Top of Data

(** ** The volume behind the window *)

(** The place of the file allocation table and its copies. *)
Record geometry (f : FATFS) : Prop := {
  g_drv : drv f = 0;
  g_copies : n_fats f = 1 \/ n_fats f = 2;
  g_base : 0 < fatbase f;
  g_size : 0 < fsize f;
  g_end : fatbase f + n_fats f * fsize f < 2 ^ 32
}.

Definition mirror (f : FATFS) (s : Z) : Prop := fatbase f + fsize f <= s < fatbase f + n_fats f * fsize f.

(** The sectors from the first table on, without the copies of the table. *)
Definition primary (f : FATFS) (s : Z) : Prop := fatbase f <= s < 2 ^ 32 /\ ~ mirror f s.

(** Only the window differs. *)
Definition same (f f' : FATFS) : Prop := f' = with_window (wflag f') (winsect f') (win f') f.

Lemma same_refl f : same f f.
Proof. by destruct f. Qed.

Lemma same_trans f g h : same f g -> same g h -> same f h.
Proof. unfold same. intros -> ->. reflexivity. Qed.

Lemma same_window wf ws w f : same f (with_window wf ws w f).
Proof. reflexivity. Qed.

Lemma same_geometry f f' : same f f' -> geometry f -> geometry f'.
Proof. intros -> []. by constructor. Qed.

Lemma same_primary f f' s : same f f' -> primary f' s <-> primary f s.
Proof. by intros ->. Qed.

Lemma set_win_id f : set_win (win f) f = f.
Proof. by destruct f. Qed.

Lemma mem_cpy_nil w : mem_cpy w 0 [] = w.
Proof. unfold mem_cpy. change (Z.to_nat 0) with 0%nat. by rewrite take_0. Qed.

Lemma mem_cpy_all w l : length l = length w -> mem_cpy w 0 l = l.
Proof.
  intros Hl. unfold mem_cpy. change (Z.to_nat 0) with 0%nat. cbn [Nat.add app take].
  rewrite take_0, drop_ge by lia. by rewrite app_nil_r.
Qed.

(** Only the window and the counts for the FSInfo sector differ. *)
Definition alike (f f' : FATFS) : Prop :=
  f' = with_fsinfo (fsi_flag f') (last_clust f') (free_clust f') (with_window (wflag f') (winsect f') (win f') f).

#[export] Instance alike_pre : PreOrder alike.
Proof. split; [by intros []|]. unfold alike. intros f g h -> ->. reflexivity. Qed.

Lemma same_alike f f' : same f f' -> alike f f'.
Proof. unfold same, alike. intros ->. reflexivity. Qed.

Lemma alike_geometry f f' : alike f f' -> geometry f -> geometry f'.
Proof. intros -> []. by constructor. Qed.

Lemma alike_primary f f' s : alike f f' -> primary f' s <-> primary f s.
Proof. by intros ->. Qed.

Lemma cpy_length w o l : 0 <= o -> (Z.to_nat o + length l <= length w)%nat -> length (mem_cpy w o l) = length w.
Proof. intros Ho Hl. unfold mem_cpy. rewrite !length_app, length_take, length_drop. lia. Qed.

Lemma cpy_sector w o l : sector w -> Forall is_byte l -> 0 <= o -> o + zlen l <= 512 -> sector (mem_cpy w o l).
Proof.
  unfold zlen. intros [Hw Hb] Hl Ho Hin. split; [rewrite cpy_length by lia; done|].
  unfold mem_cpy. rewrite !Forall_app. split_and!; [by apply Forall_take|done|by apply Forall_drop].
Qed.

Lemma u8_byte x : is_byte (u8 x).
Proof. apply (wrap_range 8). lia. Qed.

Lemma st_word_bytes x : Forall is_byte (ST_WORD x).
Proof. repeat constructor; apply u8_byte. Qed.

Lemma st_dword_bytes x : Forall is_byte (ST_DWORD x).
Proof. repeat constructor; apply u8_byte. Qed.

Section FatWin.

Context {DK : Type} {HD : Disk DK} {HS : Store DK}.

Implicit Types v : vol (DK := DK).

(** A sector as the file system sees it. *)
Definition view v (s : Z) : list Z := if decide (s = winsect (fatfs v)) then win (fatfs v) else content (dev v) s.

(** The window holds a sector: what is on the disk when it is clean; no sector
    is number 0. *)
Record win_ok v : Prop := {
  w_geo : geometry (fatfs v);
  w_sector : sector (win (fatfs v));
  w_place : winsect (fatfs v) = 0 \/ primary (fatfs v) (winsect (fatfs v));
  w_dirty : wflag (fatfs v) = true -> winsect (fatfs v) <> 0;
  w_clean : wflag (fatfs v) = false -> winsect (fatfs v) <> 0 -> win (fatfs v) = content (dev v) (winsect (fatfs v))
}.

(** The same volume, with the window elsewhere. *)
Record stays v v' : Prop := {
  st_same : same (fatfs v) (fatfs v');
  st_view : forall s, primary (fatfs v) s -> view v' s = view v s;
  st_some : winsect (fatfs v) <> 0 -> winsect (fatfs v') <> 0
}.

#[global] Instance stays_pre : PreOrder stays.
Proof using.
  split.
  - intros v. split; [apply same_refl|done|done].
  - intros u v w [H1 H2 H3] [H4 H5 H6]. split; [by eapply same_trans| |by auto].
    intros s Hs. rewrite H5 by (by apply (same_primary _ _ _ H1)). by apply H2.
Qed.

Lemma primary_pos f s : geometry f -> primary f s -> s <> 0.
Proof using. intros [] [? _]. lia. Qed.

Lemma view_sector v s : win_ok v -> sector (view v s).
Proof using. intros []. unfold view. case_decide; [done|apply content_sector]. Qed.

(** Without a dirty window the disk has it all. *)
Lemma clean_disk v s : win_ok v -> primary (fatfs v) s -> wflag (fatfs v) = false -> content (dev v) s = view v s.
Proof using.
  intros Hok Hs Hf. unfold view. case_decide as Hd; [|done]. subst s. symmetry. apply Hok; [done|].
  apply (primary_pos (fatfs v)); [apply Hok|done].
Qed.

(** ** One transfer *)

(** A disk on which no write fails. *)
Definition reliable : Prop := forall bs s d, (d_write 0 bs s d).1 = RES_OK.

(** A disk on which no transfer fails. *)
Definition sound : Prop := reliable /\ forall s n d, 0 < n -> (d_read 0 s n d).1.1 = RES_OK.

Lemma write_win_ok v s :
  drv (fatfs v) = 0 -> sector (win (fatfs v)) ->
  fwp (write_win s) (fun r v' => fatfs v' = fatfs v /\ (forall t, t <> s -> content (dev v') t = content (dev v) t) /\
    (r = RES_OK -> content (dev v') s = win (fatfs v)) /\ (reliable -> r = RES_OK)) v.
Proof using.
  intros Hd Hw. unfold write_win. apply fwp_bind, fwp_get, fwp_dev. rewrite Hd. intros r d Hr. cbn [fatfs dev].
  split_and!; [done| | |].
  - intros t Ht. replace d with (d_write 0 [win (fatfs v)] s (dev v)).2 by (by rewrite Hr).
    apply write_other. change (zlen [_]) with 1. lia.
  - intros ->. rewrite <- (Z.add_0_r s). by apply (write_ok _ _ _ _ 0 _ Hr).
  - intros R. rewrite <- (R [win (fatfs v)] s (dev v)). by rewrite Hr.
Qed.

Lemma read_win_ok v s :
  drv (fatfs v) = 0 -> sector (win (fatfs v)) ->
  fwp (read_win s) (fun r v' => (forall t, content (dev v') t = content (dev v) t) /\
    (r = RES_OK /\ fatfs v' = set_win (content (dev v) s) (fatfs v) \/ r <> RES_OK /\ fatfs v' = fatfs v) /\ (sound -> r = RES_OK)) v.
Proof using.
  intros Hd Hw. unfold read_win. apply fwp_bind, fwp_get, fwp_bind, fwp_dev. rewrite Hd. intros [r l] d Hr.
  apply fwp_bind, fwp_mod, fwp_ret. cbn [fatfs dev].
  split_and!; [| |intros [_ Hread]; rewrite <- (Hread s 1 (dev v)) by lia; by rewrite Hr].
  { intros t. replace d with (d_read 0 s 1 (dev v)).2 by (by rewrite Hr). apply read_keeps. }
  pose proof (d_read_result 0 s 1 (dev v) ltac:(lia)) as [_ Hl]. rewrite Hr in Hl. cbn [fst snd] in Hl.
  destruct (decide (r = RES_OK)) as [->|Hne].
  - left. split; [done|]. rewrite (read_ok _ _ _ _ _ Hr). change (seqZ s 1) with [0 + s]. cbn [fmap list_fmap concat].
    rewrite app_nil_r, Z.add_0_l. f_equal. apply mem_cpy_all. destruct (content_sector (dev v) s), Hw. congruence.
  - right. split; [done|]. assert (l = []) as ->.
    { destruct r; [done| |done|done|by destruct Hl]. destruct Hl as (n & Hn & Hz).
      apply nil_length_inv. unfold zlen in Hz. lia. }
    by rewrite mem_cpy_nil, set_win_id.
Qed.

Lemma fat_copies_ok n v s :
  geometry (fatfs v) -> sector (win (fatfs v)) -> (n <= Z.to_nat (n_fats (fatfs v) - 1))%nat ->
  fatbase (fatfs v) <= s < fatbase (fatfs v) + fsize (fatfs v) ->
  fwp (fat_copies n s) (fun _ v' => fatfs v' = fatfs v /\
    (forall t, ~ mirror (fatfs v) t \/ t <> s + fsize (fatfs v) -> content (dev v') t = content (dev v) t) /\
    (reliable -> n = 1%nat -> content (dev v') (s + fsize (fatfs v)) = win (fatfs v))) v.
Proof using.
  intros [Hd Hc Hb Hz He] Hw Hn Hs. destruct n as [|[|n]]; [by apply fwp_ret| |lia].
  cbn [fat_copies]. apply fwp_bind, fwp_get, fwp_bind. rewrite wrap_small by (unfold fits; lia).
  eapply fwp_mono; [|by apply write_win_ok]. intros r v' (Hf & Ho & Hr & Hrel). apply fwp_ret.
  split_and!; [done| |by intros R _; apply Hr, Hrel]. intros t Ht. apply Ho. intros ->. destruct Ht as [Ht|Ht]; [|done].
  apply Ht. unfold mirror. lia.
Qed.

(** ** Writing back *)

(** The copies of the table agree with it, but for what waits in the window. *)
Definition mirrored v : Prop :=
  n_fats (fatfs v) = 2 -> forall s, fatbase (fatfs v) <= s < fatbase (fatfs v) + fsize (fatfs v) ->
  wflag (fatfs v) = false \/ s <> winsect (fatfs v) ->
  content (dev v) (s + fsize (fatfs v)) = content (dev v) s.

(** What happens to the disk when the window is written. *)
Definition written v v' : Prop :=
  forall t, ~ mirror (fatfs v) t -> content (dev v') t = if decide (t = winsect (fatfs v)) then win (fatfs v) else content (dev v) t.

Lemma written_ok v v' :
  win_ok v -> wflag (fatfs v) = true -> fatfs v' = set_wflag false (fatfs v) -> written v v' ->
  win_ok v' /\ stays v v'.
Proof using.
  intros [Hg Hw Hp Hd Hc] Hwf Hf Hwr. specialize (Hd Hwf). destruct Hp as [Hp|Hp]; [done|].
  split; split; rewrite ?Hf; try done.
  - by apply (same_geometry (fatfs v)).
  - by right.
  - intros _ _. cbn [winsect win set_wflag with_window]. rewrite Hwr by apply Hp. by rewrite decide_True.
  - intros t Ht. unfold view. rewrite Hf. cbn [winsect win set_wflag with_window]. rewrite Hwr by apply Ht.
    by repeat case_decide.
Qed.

Bottom of Data

» What is expected: If a line in the material holds "Record", copy it.

» Answer for the task:
Record geometry (f : FATFS) : Prop := {
Record win_ok v : Prop := {
Record stays v v' : Prop := {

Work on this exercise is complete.